The lines to copy are those with "Kchannel" in them. Pull each one from the entries below.

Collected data
- - - - - - -
(* ===== verification/DashboardFlow.v ===== *)
(** * Dashboard: the flow of usage

    Model of [features/dashboard/lib/flow.ts]: rows of usage become paths through
    the stages of a Sankey diagram (users, nodes, tokens, groups, models,
    channels), and the paths become weighted nodes and links.  One definition per
    function; a node or link object that the code mutates is a record that the
    corresponding step replaces.  The palette of the chart library and the
    browser's number format are the class [FlowDisplay]. *)

From stdpp Require Import base list numbers strings.
From Stdlib Require Import ZArith SpecFloat Lia.
From S2P Require Import Prelude.
From S2P Require Import JsString.
From S2P Require Import JsNumber.
From S2P Require Import JsValue.
From S2P Require Import JsJson.
From S2P Require Import JsJsonText.
From S2P Require Import JsCollections.

(** A scheme of [vchartDefaultDataScheme]; a color that is not a string is [None]. *)
Record DataScheme := { maxDomainLength : option Z; scheme : list (option jstr) }.

Class FlowDisplay := {
  vchartDefaultDataScheme : list DataScheme;
  (** [Intl.NumberFormat(undefined, { maximumFractionDigits: 0 }).format] *)
  format_integer : f64 -> jstr;
}.

Module Flow.

(** ** Data *)

Inductive FlowNodeKind := Kuser | Knode | Ktoken | Kgroup | Kmodel | Kchannel.
#[export] Instance FlowNodeKind_eq_dec : EqDecision FlowNodeKind.
Proof. solve_decision. Defined.

(** The text of a kind. *)
Definition kind_name (k : FlowNodeKind) : jstr :=
  match k with
  | Kuser => js "user" | Knode => js "node" | Ktoken => js "token"
  | Kgroup => js "group" | Kmodel => js "model" | Kchannel => js "channel"
  end.

Inductive FlowMetric := Mquota | Mtokens | Mrequests.
Inductive FlowOverflowMode := Oaggregate | Ohide.
Inductive FlowRole := Ruser | Radmin | Rroot.

(** Missing properties are [None]. *)
Record FlowQuotaDataItem := {
  fq_user_id : option f64;
  fq_username : option jstr;
  fq_node_name : option jstr;
  fq_use_group : option jstr;
  fq_token_id : option f64;
  fq_token_name : option jstr;
  fq_channel_id : option f64;
  fq_channel_name : option jstr;
  fq_model_name : option jstr;
  fq_token_used : option f64;
  fq_count : option f64;
  fq_quota : option f64;
}.

Record FlowMetrics := { m_quota : f64; m_tokens : f64; m_requests : f64 }.

Record FlowPathNode := { pn_id : jstr; pn_label : jstr; pn_kind : FlowNodeKind }.

Record PreparedFlowPath := { pp_path : list FlowPathNode; pp_metrics : FlowMetrics }.

Record FlowNodeRank := { rk_node : FlowPathNode; rk_value : f64 }.

Record FlowNodeFilter := { nf_kind : FlowNodeKind; nf_id : jstr }.
Record FlowLinkSelection := { ls_source : jstr; ls_target : jstr }.

Record DashboardFlowNode := {
  dn_id : jstr;
  dn_label : jstr;
  dn_kind : FlowNodeKind;
  dn_value : f64;
  dn_requests : f64;
  dn_quota : f64;
  dn_tokens : f64;
  dn_color : jstr;
  dn_colorKey : jstr;
  dn_highlighted : option bool;
  dn_dimmed : option bool;
}.

Record DashboardFlowLink := {
  dl_source : jstr;
  dl_target : jstr;
  dl_value : f64;
  dl_requests : f64;
  dl_quota : f64;
  dl_tokens : f64;
  dl_sourceLabel : jstr;
  dl_targetLabel : jstr;
  dl_color : jstr;
  dl_linkColor : jstr;
  dl_linkAlpha : f64;
  dl_hoverColor : jstr;
  dl_colorKey : jstr;
  dl_share : f64;
  dl_highlighted : option bool;
  dl_dimmed : option bool;
}.

Record DashboardFlowGraph := { g_nodes : list DashboardFlowNode; g_links : list DashboardFlowLink }.

Record FlowSummary := { fs_quota : f64; fs_tokens : f64; fs_requests : f64 }.

Record FlowUserFilterOption := {
  uo_value : jstr; uo_label : jstr; uo_valueLabel : jstr; uo_valueRaw : f64; uo_color : jstr;
}.

Record FlowNodeFilterOption := {
  no_kind : FlowNodeKind; no_value : jstr; no_label : jstr; no_valueLabel : jstr; no_valueRaw : f64; no_color : jstr;
}.

Record FlowFilterOptions := { fo_users : list FlowUserFilterOption; fo_nodes : list FlowNodeFilterOption }.

Record ProcessedFlowData := { pf_summary : FlowSummary; pf_flow : DashboardFlowGraph; pf_filterOptions : FlowFilterOptions }.

Record FlowGraphOptions := {
  go_topNodeLimit : option f64;
  go_overflowMode : option FlowOverflowMode;
  go_otherNodeLabel : option (FlowNodeKind -> jstr);
  go_activeNode : option FlowNodeFilter;
  go_activeLink : option FlowLinkSelection;
  go_maskSensitive : bool;
}.

Record FlowBuildOptions := {
  bo_role : option FlowRole;
  bo_selectedUsers : option (list jstr);
  bo_selectedNodes : option (list FlowNodeFilter);
  bo_colorPalette : option (list jstr);
  bo_visibleStages : option (list FlowNodeKind);
  bo_deletedTokenLabel : option (f64 -> jstr);
  bo_graph : FlowGraphOptions;
}.

(** [FlowPathContext]: its only property. *)
Abbreviation FlowPathContext := (option (f64 -> jstr)).

Definition DEFAULT_FLOW_ROLE : FlowRole := Ruser.
Definition DEFAULT_FLOW_OVERFLOW_MODE : FlowOverflowMode := Oaggregate.
Definition DEFAULT_FLOW_CHART_COLOR : jstr := js "#1664FF".

Definition OTHER_FLOW_NODE_IDS (k : FlowNodeKind) : jstr := kind_name k ++ js ":__other__".

Definition DEFAULT_OTHER_FLOW_NODE_LABELS (k : FlowNodeKind) : jstr :=
  match k with
  | Kuser => js "Other users" | Knode => js "Other nodes" | Ktoken => js "Other tokens"
  | Kgroup => js "Other groups" | Kmodel => js "Other models" | Kchannel => js "Other channels"
  end.

Definition SENSITIVE_FLOW_KINDS : list FlowNodeKind := [Kuser; Knode; Ktoken; Kgroup; Kchannel].

Definition FLOW_NODE_KINDS : list FlowNodeKind := [Kuser; Knode; Ktoken; Kgroup; Kmodel; Kchannel].

Definition OTHER_FLOW_NODE_ID_SET : list jstr := OTHER_FLOW_NODE_IDS <$> FLOW_NODE_KINDS.

(** ** Rows and paths *)

Definition numberValue (value : option f64) : f64 :=
  match value with Some n => if is_finite n then n else fzero | None => fzero end.

Definition rowMetrics (row : FlowQuotaDataItem) : FlowMetrics :=
  {| m_quota := numberValue (fq_quota row); m_tokens := numberValue (fq_token_used row);
     m_requests := numberValue (fq_count row) |}.

Definition metricValue (metrics : FlowMetrics) (metric : FlowMetric) : f64 :=
  match metric with
  | Mrequests => m_requests metrics
  | Mtokens => m_tokens metrics
  | Mquota => m_quota metrics
  end.

(** [text || fallback] *)
Definition text_or (text : option jstr) (fallback : jstr) : jstr :=
  match text with None | Some [] => fallback | Some t => t end.

(** [`${prefix}${id}`] for a positive identifier, and a name otherwise. *)
Definition prefixed_id (prefix : jstr) (id : f64) (name : option jstr) : jstr :=
  prefix ++ (if fltb fzero id then number_to_string id else text_or name (js "unknown")).

Definition userNode (row : FlowQuotaDataItem) : FlowPathNode :=
  let userID := numberValue (fq_user_id row) in
  {| pn_id := prefixed_id (js "user:") userID (fq_username row);
     pn_label := text_or (fq_username row)
       (if fltb fzero userID then js "user-" ++ number_to_string userID else js "Unknown User");
     pn_kind := Kuser |}.

Definition nodeNameNode (row : FlowQuotaDataItem) : FlowPathNode :=
  let nodeName := text_or (fq_node_name row) (js "default-node") in
  {| pn_id := js "node:" ++ nodeName; pn_label := nodeName; pn_kind := Knode |}.

Definition deletedTokenLabel (tokenID : f64) (ctx : FlowPathContext) : jstr :=
  if fleb tokenID fzero then js "Unknown Token"
  else match ctx with Some f => f tokenID | None => js "token-" ++ number_to_string tokenID end.

Definition tokenNode (row : FlowQuotaDataItem) (ctx : FlowPathContext) : FlowPathNode :=
  let tokenID := numberValue (fq_token_id row) in
  {| pn_id := prefixed_id (js "token:") tokenID (fq_token_name row);
     pn_label := text_or (fq_token_name row) (deletedTokenLabel tokenID ctx);
     pn_kind := Ktoken |}.

Definition groupNode (row : FlowQuotaDataItem) : FlowPathNode :=
  let useGroup := text_or (fq_use_group row) (js "unknown") in
  {| pn_id := js "group:" ++ useGroup; pn_label := useGroup; pn_kind := Kgroup |}.

Definition modelNode (row : FlowQuotaDataItem) : FlowPathNode :=
  {| pn_id := js "model:" ++ text_or (fq_model_name row) (js "unknown");
     pn_label := text_or (fq_model_name row) (js "Unknown Model"); pn_kind := Kmodel |}.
- - - - - - -
Your solution —
Inductive FlowNodeKind := Kuser | Knode | Ktoken | Kgroup | Kmodel | Kchannel.
  | Kgroup => js "group" | Kmodel => js "model" | Kchannel => js "channel"
  | Kgroup => js "Other groups" | Kmodel => js "Other models" | Kchannel => js "Other channels"
Definition SENSITIVE_FLOW_KINDS : list FlowNodeKind := [Kuser; Knode; Ktoken; Kgroup; Kchannel].
Definition FLOW_NODE_KINDS : list FlowNodeKind := [Kuser; Knode; Ktoken; Kgroup; Kmodel; Kchannel].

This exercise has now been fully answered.